— YOUR GOAL —
A single number is the answer: how many lines of the entries contain the word "option"?

— EXTRACTED DATA —
Start of Block
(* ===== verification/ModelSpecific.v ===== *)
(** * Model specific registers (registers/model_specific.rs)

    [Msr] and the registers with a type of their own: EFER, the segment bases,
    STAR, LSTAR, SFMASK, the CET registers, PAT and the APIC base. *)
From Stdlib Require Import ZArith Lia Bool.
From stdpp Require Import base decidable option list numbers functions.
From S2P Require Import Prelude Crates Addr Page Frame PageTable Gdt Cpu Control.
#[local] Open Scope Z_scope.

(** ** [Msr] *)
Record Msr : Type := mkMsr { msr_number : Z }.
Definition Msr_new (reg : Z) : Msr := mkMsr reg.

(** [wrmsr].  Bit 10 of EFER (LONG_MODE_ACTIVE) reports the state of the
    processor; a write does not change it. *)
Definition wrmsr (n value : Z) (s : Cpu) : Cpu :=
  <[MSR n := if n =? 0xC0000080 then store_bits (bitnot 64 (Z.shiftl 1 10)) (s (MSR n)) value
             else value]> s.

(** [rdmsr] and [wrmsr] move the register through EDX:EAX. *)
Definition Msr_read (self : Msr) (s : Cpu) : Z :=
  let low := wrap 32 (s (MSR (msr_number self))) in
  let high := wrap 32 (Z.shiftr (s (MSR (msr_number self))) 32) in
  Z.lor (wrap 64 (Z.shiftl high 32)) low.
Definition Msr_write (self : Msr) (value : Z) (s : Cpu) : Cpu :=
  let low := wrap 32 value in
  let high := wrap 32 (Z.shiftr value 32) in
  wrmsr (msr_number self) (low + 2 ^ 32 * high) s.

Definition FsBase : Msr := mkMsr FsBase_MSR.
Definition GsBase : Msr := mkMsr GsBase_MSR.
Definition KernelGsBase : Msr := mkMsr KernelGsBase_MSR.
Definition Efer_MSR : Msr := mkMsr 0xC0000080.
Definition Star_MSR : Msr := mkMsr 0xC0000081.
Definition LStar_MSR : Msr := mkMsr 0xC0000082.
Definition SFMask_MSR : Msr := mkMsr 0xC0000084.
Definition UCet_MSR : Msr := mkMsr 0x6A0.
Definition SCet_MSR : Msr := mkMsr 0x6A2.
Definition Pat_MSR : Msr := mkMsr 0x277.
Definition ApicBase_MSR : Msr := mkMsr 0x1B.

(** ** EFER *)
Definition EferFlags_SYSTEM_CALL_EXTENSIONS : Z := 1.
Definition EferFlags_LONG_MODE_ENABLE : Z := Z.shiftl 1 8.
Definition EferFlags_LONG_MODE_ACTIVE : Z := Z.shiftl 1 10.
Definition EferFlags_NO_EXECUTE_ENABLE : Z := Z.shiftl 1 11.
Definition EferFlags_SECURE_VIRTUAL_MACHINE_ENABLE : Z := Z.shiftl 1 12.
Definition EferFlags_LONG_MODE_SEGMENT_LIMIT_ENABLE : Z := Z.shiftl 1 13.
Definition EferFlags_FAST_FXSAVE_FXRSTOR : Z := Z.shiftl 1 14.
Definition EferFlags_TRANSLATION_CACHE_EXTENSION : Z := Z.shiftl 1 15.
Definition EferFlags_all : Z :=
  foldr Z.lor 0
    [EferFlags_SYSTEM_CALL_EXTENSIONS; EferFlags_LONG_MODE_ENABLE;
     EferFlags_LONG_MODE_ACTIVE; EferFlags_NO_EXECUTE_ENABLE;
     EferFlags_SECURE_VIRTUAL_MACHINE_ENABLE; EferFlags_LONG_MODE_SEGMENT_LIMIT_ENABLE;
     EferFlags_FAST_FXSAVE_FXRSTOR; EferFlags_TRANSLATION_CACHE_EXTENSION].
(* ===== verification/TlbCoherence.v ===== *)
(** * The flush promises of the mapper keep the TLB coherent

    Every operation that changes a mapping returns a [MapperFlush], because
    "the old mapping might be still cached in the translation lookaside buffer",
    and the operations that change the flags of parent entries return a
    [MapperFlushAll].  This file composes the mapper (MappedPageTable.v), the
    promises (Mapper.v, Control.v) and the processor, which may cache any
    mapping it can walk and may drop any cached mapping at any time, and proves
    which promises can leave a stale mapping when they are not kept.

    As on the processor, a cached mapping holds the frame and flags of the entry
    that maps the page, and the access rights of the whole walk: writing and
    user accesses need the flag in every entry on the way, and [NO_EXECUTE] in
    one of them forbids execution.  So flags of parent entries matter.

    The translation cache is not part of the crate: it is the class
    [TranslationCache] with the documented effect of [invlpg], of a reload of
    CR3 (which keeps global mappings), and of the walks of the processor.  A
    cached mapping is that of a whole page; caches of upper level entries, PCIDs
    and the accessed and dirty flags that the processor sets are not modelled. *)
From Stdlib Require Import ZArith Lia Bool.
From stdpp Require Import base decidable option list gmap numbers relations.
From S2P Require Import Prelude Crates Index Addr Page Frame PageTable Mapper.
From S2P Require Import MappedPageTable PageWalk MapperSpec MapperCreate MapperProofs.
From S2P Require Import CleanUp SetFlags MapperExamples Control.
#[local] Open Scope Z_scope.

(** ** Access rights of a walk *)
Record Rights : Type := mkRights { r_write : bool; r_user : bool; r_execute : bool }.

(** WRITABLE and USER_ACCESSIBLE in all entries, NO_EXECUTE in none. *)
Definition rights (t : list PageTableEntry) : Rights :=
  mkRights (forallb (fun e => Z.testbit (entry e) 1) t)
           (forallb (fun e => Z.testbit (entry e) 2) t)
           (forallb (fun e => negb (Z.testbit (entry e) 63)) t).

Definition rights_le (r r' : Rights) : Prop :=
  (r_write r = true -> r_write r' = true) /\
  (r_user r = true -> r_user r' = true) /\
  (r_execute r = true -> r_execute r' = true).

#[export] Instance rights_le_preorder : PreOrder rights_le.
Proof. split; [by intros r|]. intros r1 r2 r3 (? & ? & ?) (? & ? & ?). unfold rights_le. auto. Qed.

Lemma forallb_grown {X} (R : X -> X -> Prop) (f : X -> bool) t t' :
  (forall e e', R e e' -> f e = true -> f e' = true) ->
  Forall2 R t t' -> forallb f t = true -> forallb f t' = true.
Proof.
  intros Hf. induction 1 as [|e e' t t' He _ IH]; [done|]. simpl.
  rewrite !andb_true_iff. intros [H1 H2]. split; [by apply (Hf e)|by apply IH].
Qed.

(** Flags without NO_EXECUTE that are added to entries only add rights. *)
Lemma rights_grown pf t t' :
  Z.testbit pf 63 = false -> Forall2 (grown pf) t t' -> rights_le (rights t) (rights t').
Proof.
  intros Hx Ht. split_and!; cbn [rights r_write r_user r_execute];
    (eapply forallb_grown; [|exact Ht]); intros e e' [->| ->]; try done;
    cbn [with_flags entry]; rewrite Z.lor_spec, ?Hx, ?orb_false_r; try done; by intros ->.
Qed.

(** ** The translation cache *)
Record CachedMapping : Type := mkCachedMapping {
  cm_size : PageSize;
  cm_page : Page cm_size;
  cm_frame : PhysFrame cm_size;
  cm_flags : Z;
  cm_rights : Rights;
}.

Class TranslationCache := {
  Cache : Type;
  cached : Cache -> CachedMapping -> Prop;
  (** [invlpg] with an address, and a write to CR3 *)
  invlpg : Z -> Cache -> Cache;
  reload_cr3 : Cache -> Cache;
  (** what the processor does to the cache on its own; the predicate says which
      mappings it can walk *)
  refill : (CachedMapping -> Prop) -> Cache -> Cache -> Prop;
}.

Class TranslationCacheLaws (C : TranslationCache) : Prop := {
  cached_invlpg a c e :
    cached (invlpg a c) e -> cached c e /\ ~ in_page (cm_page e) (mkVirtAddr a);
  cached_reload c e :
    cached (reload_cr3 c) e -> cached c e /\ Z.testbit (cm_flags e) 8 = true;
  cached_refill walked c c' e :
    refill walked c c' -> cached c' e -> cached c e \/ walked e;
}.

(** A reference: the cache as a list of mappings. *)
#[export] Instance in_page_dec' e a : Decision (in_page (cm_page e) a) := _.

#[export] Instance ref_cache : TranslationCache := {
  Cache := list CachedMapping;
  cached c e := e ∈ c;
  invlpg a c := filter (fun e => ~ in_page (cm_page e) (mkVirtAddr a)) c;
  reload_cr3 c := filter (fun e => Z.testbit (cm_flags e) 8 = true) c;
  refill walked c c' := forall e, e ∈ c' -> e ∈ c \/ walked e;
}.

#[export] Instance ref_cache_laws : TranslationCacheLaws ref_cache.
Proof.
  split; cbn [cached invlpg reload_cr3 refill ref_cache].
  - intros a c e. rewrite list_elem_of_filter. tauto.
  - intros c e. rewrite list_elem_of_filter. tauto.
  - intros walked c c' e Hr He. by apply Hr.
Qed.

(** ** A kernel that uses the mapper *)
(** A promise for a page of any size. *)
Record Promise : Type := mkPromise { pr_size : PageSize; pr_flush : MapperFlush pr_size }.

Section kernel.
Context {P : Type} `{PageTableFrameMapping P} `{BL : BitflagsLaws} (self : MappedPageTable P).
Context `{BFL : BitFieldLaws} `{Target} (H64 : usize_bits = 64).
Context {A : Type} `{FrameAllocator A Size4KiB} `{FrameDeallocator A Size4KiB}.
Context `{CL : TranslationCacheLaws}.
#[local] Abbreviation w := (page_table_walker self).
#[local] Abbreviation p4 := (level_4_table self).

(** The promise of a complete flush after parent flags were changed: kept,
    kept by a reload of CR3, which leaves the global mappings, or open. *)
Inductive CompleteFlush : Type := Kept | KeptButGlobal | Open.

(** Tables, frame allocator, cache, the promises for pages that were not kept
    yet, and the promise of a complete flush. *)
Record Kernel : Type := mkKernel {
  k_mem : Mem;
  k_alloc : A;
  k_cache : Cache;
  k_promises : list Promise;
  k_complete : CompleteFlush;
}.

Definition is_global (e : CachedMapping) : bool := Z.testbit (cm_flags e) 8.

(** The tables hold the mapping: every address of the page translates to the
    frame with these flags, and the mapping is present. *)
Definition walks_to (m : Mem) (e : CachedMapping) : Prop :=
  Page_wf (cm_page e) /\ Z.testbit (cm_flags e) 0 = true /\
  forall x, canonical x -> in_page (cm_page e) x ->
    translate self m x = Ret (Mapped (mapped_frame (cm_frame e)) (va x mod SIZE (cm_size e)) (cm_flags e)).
End of Block
— EXERCISE SOLUTION —
2